Marta Manfredi chụp ảnh trong lễ tốt nghiệp cùng người bà Ileana Scarpanti và ông Alfredo Visioli. Ông đã qua đời ở tuổi 83 do mắc Covid-19 sau khi bác sỹ quyết định không đặt nội khí quản. Ảnh: Reuters
Marta Manfredi poses for a photo at her graduation ceremony with her grandmother Ileana Scarpanti and Alfredo Visioli, who died at the age of 83 from Covid-19 after doctors decided not to intubate him. Photo: Reuters

And some older patients resisted going to hospital. Carlo Bertolini, a 76-year-old agronomist in Cremona known locally for his detailed histories of the town’s former vineyards and taverns, was initially reluctant to seek help, according to his daughter.
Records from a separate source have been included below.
(** [try: m except Exception as e: h e] *)
Definition try_except {S A} (m : M S A) (h : Exn -> M S A) : M S A :=
  fun s => match m s with
           | (inl e, s') => h e s'
           | (inr a, s') => (inr a, s')
           end.

Declare Scope py_scope.
Delimit Scope py_scope with py.
Notation "x <- m ;; k" := (bind m (fun x => k))
  (at level 100, m at next level, right associativity) : py_scope.
Notation "m ;;; k" := (bind m (fun _ => k))
  (at level 100, right associativity) : py_scope.
Notation "x <~ r ;; k" := (rbind r (fun x => k))
  (at level 100, r at next level, right associativity) : py_scope.
Local Open Scope py_scope.

Section Engine.
Context {sk : Tfidf}.

(** ** VectorSearch *)

Record VectorSearch : Type := mkVectorSearch
  { vectorizer : option Model;
    faqs : list FAQItem.t;
    vectors : option (list Vec);
    initialized : bool }.

(** [VectorSearch.__init__] *)
Definition VectorSearch_init : VectorSearch :=
  {| vectorizer := None; faqs := []; vectors := None; initialized := false |}.

(** [f"{faq.question} {faq.answer}"] *)
Definition document (faq : FAQItem.t) : string :=
  FAQItem.question faq +:+ " " +:+ FAQItem.answer faq.

(** [self.vectorizer.fit_transform(corpus)] *)
Definition fit_transform (v : option Model) (corpus : list string)
  : result (list Vec) * option Model :=
  match fit corpus with
  | Some m => (inr (fmap (transform m) corpus), Some m)
  | None => (inl ValueError, fit_failed v)
  end.

(** [self.vectorizer.transform([query])] *)
Definition vectorizer_transform (v : option Model) (query : string) : result Vec :=
  match v with
  | Some m => inr (transform m query)
  | None => inl NotFittedError
  end.

(** [cosine_similarity(query_vec, Y).flatten()]; with [Y=None] scikit-learn
    compares the query with itself. *)
Definition cosine_similarity (query_vec : Vec) (Y : option (list Vec)) : list float :=
  match Y with
  | Some rows => fmap (cosine query_vec) rows
  | None => [cosine query_vec query_vec]
  end.

Definition add_faqs (new_faqs : list FAQItem.t) : M VectorSearch unit :=
  fun self =>
    match new_faqs with
    | _ :: _ =>
        let corpus := fmap document new_faqs in
        match fit_transform (vectorizer self) corpus with
        | (inr rows, v) =>
            (inr tt, {| vectorizer := v; faqs := new_faqs;
                        vectors := Some rows; initialized := true |})
        | (inl e, v) =>
            (inl e, {| vectorizer := v; faqs := new_faqs;
                       vectors := vectors self; initialized := initialized self |})
        end
    | [] =>
        (inr tt, {| vectorizer := vectorizer self; faqs := [];
                    vectors := None; initialized := false |})
    end.

(** The array [similarities] of [search]. *)
Definition similarities (self : VectorSearch) (query : string) : result (list float) :=
  query_vec <~ vectorizer_transform (vectorizer self) query ;;
  inr (cosine_similarity query_vec (vectors self)).

Definition search (self : VectorSearch) (query : string) (threshold : float)
  : result (option FAQItem.t * float) :=
  if negb (initialized self) || bool_decide (faqs self = [])
  then inr (None, 0%float)
  else
    sims <~ similarities self query ;;
    best_idx <~ argmax sims ;;
    best_similarity <~ getitem sims best_idx ;;
    if geb best_similarity threshold
    then best <~ getitem (faqs self) best_idx ;;
         inr (Some best, best_similarity)
    else inr (None, best_similarity).

(** The default [threshold=0.5] of [search]. *)
Definition search_default_threshold : float := 0.5%float.

(** ** The module-level state *)

(** The chat-completion client: given the model name and the messages it
    raises or returns the [content] of each choice ([None] for a null
    content). *)
Definition ChatCompletions : Type :=
  string -> list Message -> result (list (option string)).

(** [openai_client], bound once when the module is loaded; [None] when the
    client could not be built. *)
Variable openai_client : option ChatCompletions.

Record World : Type := mkWorld
  { storage : gmap string (list FAQItem.t);
    vector_search : VectorSearch;
    openai_calls : list (string * list Message) }.

(** Run a method of the [vector_search] object. *)
Definition on_vector_search {A} (m : M VectorSearch A) : M World A :=
  fun w =>
    let (r, vs) := m (vector_search w) in
    (r, {| storage := storage w; vector_search := vs;
           openai_calls := openai_calls w |}).

(** [db.storage.json.get(key, default=d)] *)
Definition storage_get (key : string) (d : list FAQItem.t) : M World (list FAQItem.t) :=
  gets (fun w => default d (storage w !! key)).

(** [db.storage.json.put(key, value)] *)
Definition storage_put (key : string) (value : list FAQItem.t) : M World unit :=
  modify (fun w => {| storage := <[key := value]> (storage w);
                      vector_search := vector_search w;
                      openai_calls := openai_calls w |}).

(** ** Storage helpers *)

Definition get_faqs : M World (list FAQItem.t) :=
  try_except
    (faqs_data <- storage_get "faqs" [] ;;
     on_vector_search (add_faqs faqs_data) ;;;
     ret faqs_data)
    (fun _ => ret []).

Definition save_faqs (new_faqs : list FAQItem.t) : M World unit :=
  storage_put (sanitize_storage_key "faqs") new_faqs ;;;
  on_vector_search (add_faqs new_faqs).

(** ** [update_faq] *)

(** [next((i for i, f in enumerate(faqs) if f.id == faq_id), None)] *)
Fixpoint find_index (faq_id : string) (l : list FAQItem.t) : option nat :=
  match l with
  | [] => None
  | f :: rest =>
      if String.eqb (FAQItem.id f) faq_id then Some 0
      else S <$> find_index faq_id rest
  end.

(** [a or b] on lists, the first one optional. *)
Definition tags_or (a : option (list string)) (b : list string) : list string :=
  match a with
  | Some (t :: l) => t :: l
  | _ => b
  end.

(** [now] is the reading of [datetime.datetime.now()]. *)
Definition update_faq (now : datetime) (faq_id : string) (request : UpdateFAQRequest.t)
  : M World FAQResponse :=
  all_faqs <- get_faqs ;;
  match find_index faq_id all_faqs with
  | None => raise (HTTPException 404 "FAQ not found")
  | Some faq_index =>
      old <- lift (getitem all_faqs faq_index) ;;
      let updated_faq :=
        {| FAQItem.id := faq_id;
           FAQItem.question := UpdateFAQRequest.question request;
           FAQItem.answer := UpdateFAQRequest.answer request;
           FAQItem.tags := tags_or (UpdateFAQRequest.tags request) (FAQItem.tags old);
           FAQItem.created_at := FAQItem.created_at old;
           FAQItem.updated_at := now |} in
      save_faqs (<[faq_index := updated_faq]> all_faqs) ;;;
      ret {| faq := updated_faq |}
  end.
Bertolini, who lived alone, began feeling ill in early March. His best friend eventually called an ambulance to take him to the town hospital. Speaking to his daughter by phone from the hospital, he described the sheer number of patients and the cacophony of sounds in the ward. “I felt like I was in a war,” he said, according to his daughter, Mara Bertolini.

Carlo was then transferred to the intensive care unit of a larger hospital in Milan. Mara and her sister were allowed to visit him in protective gear – masks, gloves, white gowns – to see him through the glass doors of the ICU. “They told us he was the most critical case in the ICU,” she said.

“Stay home”

Former military doctor Resta said the situation in Lombardy felt worse than the 1999 war in Kosovo, where he served in an air rescue team flying patients from Albania to Italy.

Bệnh viện Policlinico San Donato tại Milan, Italy. Ảnh: Reuters
Policlinico San Donato Hospital in Milan, Italy. Photo: Reuters

He said that whenever a coronavirus patient is admitted to the hospital where he works, staff will write an email to their relatives, assuring them that their loved ones will be treated “like family.” He said the hospital is working to activate a video call system so patients can see their loved ones during a 1 p.m. call.

A doctor, not a relative, is often the last person a dying Covid-19 patient sees. Loved ones are often prevented from even approaching the coffin for fear of catching the virus.

The last Mara Bertolini heard of her father Carlo, a wine historian, was when someone from the morgue called another family member to say they had received his body. She said she had no resentment toward the doctors who worked so hard.

What haunted her most about her father’s condition last week was the look on the doctor’s face when she saw him. “I couldn’t tell if it was worry or sadness. All he said to us was, ‘Stay home,’” she recalled./.